# Betta Songs



## dbooknook (May 12, 2012)

I was thinking betta fish should have their own song... I post a verse and the next person can add another verse. 

Oooh betta fish you are so kind,
Swimming excitedly when I come home,
Not flaring at all when I look at you.


----------



## bettafishfinnatic (Mar 18, 2012)

ohhh, betta fish im so glad your mine,
even though you flare up at times
___________________________________
i was thinking that after your verse


----------



## Thomasdog (Jan 26, 2012)

Oh betta with your fins so flashy,
dashy,
splashy,
you are mine, mine, mine, and that is fine, fine, fine, with meeeeee!


----------



## bettafishfinnatic (Mar 18, 2012)

ohhh betta fish i love watching you swim around for hours and hours,
and i hope you know how ecspeacialy close you are with me


----------



## mellyjelly321 (May 21, 2012)

Oh Betta, Betta, Betta... 
When you bubble I jump with glee,
somehow it seems like those bubbles are just for me!
When you are pinned
I worry, it makes me feel like I have somehow sinned.
But then you flare and I just know
You really do care!

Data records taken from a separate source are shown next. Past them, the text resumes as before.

(** ** Sessions that reach the read loop *)

Lemma handler_streaming (key : text) (reads : list read) (diag : outcome text) :
  key <> [] ->
  handler (streaming key reads diag) POST =
    headers ++ fetch_call OPENAI_URL key :: read_loop new_TextDecoder [] reads.
Proof.
  intros H. destruct key as [|k key]; [contradiction|]. reflexivity.
Qed.

Lemma outbound_app (a b : list effect) :
  outbound (a ++ b) = outbound a ++ outbound b.
Proof.
  induction a as [|x a IH]; [reflexivity|].
  cbn [app outbound].
  destruct x as [| |[m|v|n|p]| |]; cbn [app]; try assumption;
    try (rewrite IH; reflexivity).
  destruct (String.eqb p "[DONE]"); cbn [app]; rewrite IH; reflexivity.
Qed.

Lemma JSON_parse_SENTINEL : JSON_parse SENTINEL = None.
Proof. reflexivity. Qed.

Lemma prop_object (v : json) (name : string) (x : json) :
  prop v name = Some x -> exists members, v = JObject members.
Proof. destruct v; try discriminate. eauto. Qed.

(** A frame that carries a non-empty content delta is relayed as one chunk
    with that text. *)
Lemma handle_part_delta (frame a : text) :
  carries_delta frame a -> a <> [] ->
  handle_part frame = ([write (sse_chunk (JString a))], false).
Proof.
  intros (data & parsed & cs & first & dl & Hp & Hj & Hc & Hi & Hd & Ht) Ha.
  unfold handle_part. rewrite Hp.
  rewrite text_eqb_neq
    by (intros ->; rewrite JSON_parse_SENTINEL in Hj; discriminate).
  unfold forward. rewrite Hj.
  assert (E : delta_content parsed = Normal (Some (JString a))).
  { destruct (prop_object _ _ _ Hc) as [ms ->].
    unfold delta_content. rewrite Hc.
    destruct cs; try discriminate; cbn [nullish]; rewrite Hi;
      destruct (prop_object _ _ _ Hd) as [ms' ->]; cbn [nullish];
      rewrite Hd; destruct (prop_object _ _ _ Ht) as [ms'' ->];
      cbn [nullish]; rewrite Ht; reflexivity. }
  rewrite E. destruct a; [contradiction|reflexivity].
Qed.

(** C1. When the frames of the upstream stream are a frame that carries the
    content delta A, a frame that carries B and a frame whose payload is the
    sentinel, whatever the other members of the frames, however the reads
    cut the bytes and whatever follows the sentinel, the events sent are
    chunk A, chunk B and done, in this order, and nothing else.  This holds
    for any two non-empty deltas in the place of A and B. *)
Theorem C1_relay_chunks_then_done (key : text) (reads : list read)
    (diag : outcome text) (fa fb fs : text) (after : list text)
    (a b : text) :
  key <> [] -> a <> [] -> b <> [] ->
  carries_delta fa a -> carries_delta fb b -> payload fs = Some SENTINEL ->
  frames (decoded reads) = fa :: fb :: fs :: after ->
  outbound (handler (streaming key reads diag) POST) =
    [chunk (JString a); chunk (JString b); done].
Proof.
  intros Hkey Ha Hb Hfa Hfb Hfs Hframes.
  rewrite handler_streaming by assumption.
  rewrite outbound_app. cbn [outbound headers app].
  rewrite read_loop_spec by reflexivity. fold (decoded reads).
  cbn [app]. rewrite Hframes. cbn [handle_parts].
  rewrite (handle_part_delta fa a), (handle_part_delta fb b) by assumption.
  unfold handle_part at 1. rewrite Hfs, text_eqb_refl.
  reflexivity.
Qed.

Lemma C1_relay_chunks_then_done_witness :
  outbound
    (handler
       (streaming (u16 "sk-test")
          [Resolved (Some (firstn 100 provider_stream)); Resolved None;
           Resolved (Some (skipn 100 provider_stream))]
          (Resolved []))
       POST) =
    [chunk (JString (u16 "A")); chunk (JString (u16 "B")); done].
Proof.
  apply (C1_relay_chunks_then_done _ _ _ provider_frame_A provider_frame_B
           (u16 "data: [DONE]") []);
    try discriminate; try reflexivity.
  - do 5 eexists. repeat split; reflexivity.
  - do 5 eexists. repeat split; reflexivity.
Defined.

(** The stream of three bare frames is one such stream. *)
Example relay_bare_frames (key : text) (reads : list read)
    (diag : outcome text) :
  key <> [] ->
  upstream_bytes reads = stream_A_B_DONE ->
  outbound (handler (streaming key reads diag) POST) =
    [chunk (JString (u16 "A")); chunk (JString (u16 "B")); done].
Proof.
  intros Hkey Hbytes.
  rewrite handler_streaming by assumption.
  rewrite outbound_app. cbn [outbound headers app].
  rewrite read_loop_spec by reflexivity. rewrite Hbytes.
  vm_compute. reflexivity.
Qed.




(** ** Characters cut by a read *)

Ltac lia_div := zify; Z.to_euclidean_division_equations; lia.

Lemma lor_shiftl6 (a r : N) : r < 64 -> N.lor (N.shiftl a 6) r = a * 64 + r.
Proof.
  intros H.
  assert (E : N.land (N.shiftl a 6) r = 0).
  { apply N.bits_inj. intros i. rewrite N.land_spec, N.bits_0.
    destruct (N.lt_ge_cases i 6) as [Hi|Hi].
    - rewrite N.shiftl_spec_low by assumption. reflexivity.
    - assert (Hr : N.testbit r i = false).
      { destruct (N.eq_dec r 0) as [->|Hr0]; [apply N.bits_0|].
        apply N.bits_above_log2. apply N.log2_lt_pow2; [lia|].
        apply N.lt_le_trans with (2 ^ 6); [exact H|].
        apply N.pow_le_mono_r; lia. }
      rewrite Hr. apply andb_false_r. }
  rewrite <- N.lxor_lor by exact E.
  rewrite <- N.add_nocarry_lxor by exact E.
  rewrite N.shiftl_mul_pow2. reflexivity.
Qed.

Lemma land_low (b : N) (k : N) : N.land b (N.ones k) = b mod 2 ^ k.
Proof. apply N.land_ones. Qed.

Lemma to_N_byte_of_N (n : N) : n < 256 -> Byte.to_N (byte_of_N n) = n.
Proof.
  intros H. unfold byte_of_N.
  destruct (Byte.of_N n) as [b|] eqn:E.
  - apply Byte.to_of_N. exact E.
  - apply Byte.of_N_None_iff in E. lia.
Qed.

Ltac cmp :=
  repeat match goal with
  | |- context [?x <=? ?y] => destruct (N.leb_spec x y); try lia
  | |- context [?x =? ?y] => destruct (N.eqb_spec x y); try lia
  end.

Lemma handler_ascii (bom : bool) (b : N) :
  b <= 0x7F -> utf8_handler (idle bom) b = Emit (idle bom) b.
Proof. intros H. unfold utf8_handler, idle; cbn. cmp. reflexivity. Qed.

Lemma handler_lead2 (bom : bool) (b : N) :
  0xC2 <= b <= 0xDF ->
  utf8_handler (idle bom) b = Continue (mkDecoder (b mod 32) 0 1 0x80 0xBF bom).
Proof.
  intros H. unfold utf8_handler, idle; cbn [bytes_needed bytes_seen lower_boundary upper_boundary bom_seen code_point].
  change (0 =? 0) with true. cbv iota.
  change 0x1F with (N.ones 5). rewrite land_low. 
  cmp; reflexivity.
Qed.

Ltac unfold_handler :=
  unfold utf8_handler, idle, reset;
  cbn [bytes_needed bytes_seen lower_boundary upper_boundary bom_seen code_point].

Lemma handler_lead3 (bom : bool) (b : N) :
  0xE0 <= b <= 0xEF ->
  utf8_handler (idle bom) b =
    Continue (mkDecoder (b mod 16) 0 2
                (if b =? 0xE0 then 0xA0 else 0x80)
                (if b =? 0xED then 0x9F else 0xBF) bom).
Proof.
  intros H. unfold_handler. change (0 =? 0) with true. cbv iota.
  change 0xF with (N.ones 4). rewrite land_low.
  destruct (N.leb_spec b 0x7F); [lia|].
  destruct (N.leb_spec 0xC2 b); [|lia].
  destruct (N.leb_spec b 0xDF); [lia|].
  destruct (N.leb_spec 0xE0 b); [|lia].
  destruct (N.leb_spec b 0xEF); [|lia].
  reflexivity.
Qed.

Lemma handler_lead4 (bom : bool) (b : N) :
  0xF0 <= b <= 0xF4 ->
  utf8_handler (idle bom) b =
    Continue (mkDecoder (b mod 8) 0 3
                (if b =? 0xF0 then 0x90 else 0x80)
                (if b =? 0xF4 then 0x8F else 0xBF) bom).
Proof.
  intros H. unfold_handler. change (0 =? 0) with true. cbv iota.
  change 0x7 with (N.ones 3). rewrite land_low.
  destruct (N.leb_spec b 0x7F); [lia|].
  destruct (N.leb_spec 0xC2 b); [|lia].
  destruct (N.leb_spec b 0xDF); [lia|].
  destruct (N.leb_spec 0xE0 b); [|lia].
  destruct (N.leb_spec b 0xEF); [lia|].
  destruct (N.leb_spec 0xF0 b); [|lia].
  destruct (N.leb_spec b 0xF4); [|lia].
  reflexivity.
Qed.

Lemma handler_continuation (cp seen needed lower upper : N) (bom : bool) (b : N) :
  needed <> 0 -> lower <= b <= upper ->
  utf8_handler (mkDecoder cp seen needed lower upper bom) b =
    if seen + 1 =? needed then Emit (idle bom) (cp * 64 + b mod 64)
    else Continue (mkDecoder (cp * 64 + b mod 64) (seen + 1) needed
                     0x80 0xBF bom).
Proof.
  intros Hn H. unfold_handler.
  destruct (N.eqb_spec needed 0); [contradiction|].
  destruct (N.leb_spec lower b); [|lia].
  destruct (N.leb_spec b upper); [|lia].
  cbn [andb negb].
  change 0x3F with (N.ones 6). rewrite land_low.
  rewrite lor_shiftl6 by (apply N.mod_lt; discriminate).
  reflexivity.
Qed.

(** Decoding the whole encoding of a scalar value, from between two
    characters, yields that value and leaves the decoder between two
    characters. *)
Lemma decode_char (bom : bool) (c : N) :
  scalar c = true ->
  decode (idle bom) (utf8_encode c) = serialize (idle bom) c.
Proof.
  unfold scalar. intros Hc.
  assert (Hr : c < 0xD800 \/ 0xDFFF < c <= 0x10FFFF).
  { apply orb_true_iff in Hc. destruct Hc as [Hc|Hc].
    - apply N.ltb_lt in Hc. left; exact Hc.
    - apply andb_true_iff in Hc. destruct Hc as [H1 H2].
      apply N.ltb_lt in H1. apply N.leb_le in H2. right; split; assumption. }
  clear Hc. unfold utf8_encode, utf8_units.
  destruct (N.ltb_spec c 0x80) as [H1|H1].
  { cbn [map decode]. rewrite to_N_byte_of_N by lia.
    unfold decode_byte. rewrite handler_ascii by lia.
    destruct (serialize (idle bom) c). cbn [app]. rewrite ?app_nil_r. reflexivity. }
  destruct (N.ltb_spec c 0x800) as [H2|H2].
  { cbn [map decode]. rewrite !to_N_byte_of_N by lia_div.
    unfold decode_byte at 1. rewrite handler_lead2 by lia_div.
    unfold decode_byte. rewrite handler_continuation by (try discriminate; lia_div).
    change (0 + 1 =? 1) with true. cbv iota.
    replace ((0xC0 + c / 64) mod 32 * 64 + (0x80 + c mod 64) mod 64) with c by lia_div.
    destruct (serialize (idle bom) c). cbn [app]. rewrite ?app_nil_r. reflexivity. }
  destruct (N.ltb_spec c 0x10000) as [H3|H3].
  { cbn [map decode]. rewrite !to_N_byte_of_N by lia_div.
    unfold decode_byte at 1. rewrite handler_lead3 by lia_div.
    unfold decode_byte at 1. rewrite handler_continuation.
    2: discriminate.
    2: { destruct (N.eqb_spec (0xE0 + c / 4096) 0xE0);
         destruct (N.eqb_spec (0xE0 + c / 4096) 0xED); lia_div. }
    change (0 + 1 =? 2) with false. cbv iota.
    unfold decode_byte. rewrite handler_continuation by (try discriminate; lia_div).
    change (0 + 1 + 1 =? 2) with true. cbv iota.
    replace (((0xE0 + c / 4096) mod 16 * 64 + (0x80 + (c / 64) mod 64) mod 64) * 64
             + (0x80 + c mod 64) mod 64) with c by lia_div.
    destruct (serialize (idle bom) c). cbn [app]. rewrite ?app_nil_r. reflexivity. }
  { cbn [map decode]. rewrite !to_N_byte_of_N by lia_div.
    unfold decode_byte at 1. rewrite handler_lead4 by lia_div.
    unfold decode_byte at 1. rewrite handler_continuation.
    2: discriminate.
    2: { destruct (N.eqb_spec (0xF0 + c / 262144) 0xF0);
         destruct (N.eqb_spec (0xF0 + c / 262144) 0xF4); lia_div. }
    change (0 + 1 =? 3) with false. cbv iota.
    unfold decode_byte at 1. rewrite handler_continuation by (try discriminate; lia_div).
    change (0 + 1 + 1 =? 3) with false. cbv iota.
    unfold decode_byte. rewrite handler_continuation by (try discriminate; lia_div).
    change (0 + 1 + 1 + 1 =? 3) with true. cbv iota.
    replace ((((0xF0 + c / 262144) mod 8 * 64 + (0x80 + (c / 4096) mod 64) mod 64) * 64
              + (0x80 + (c / 64) mod 64) mod 64) * 64
             + (0x80 + c mod 64) mod 64) with c by lia_div.
    destruct (serialize (idle bom) c). cbn [app]. rewrite ?app_nil_r. reflexivity. }
Qed.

And you know that I aaammmmm there!


----------



## aqua001 (Jan 13, 2012)

Ok, i don't have a verse but you guys are hilarious !


----------



## ebettalover963 (Jun 2, 2012)

I waaaannttt aaaaaaaaaa halfmoon, double, veil, round, delta, comb, and a crownnnn tail Beeeetttaaa


----------



## mattoboy (Feb 4, 2012)

Pet shop trips
Check every dip
Bettas in their
Bettas everywhere
Can I take them home?
The total cost shall not be shone


----------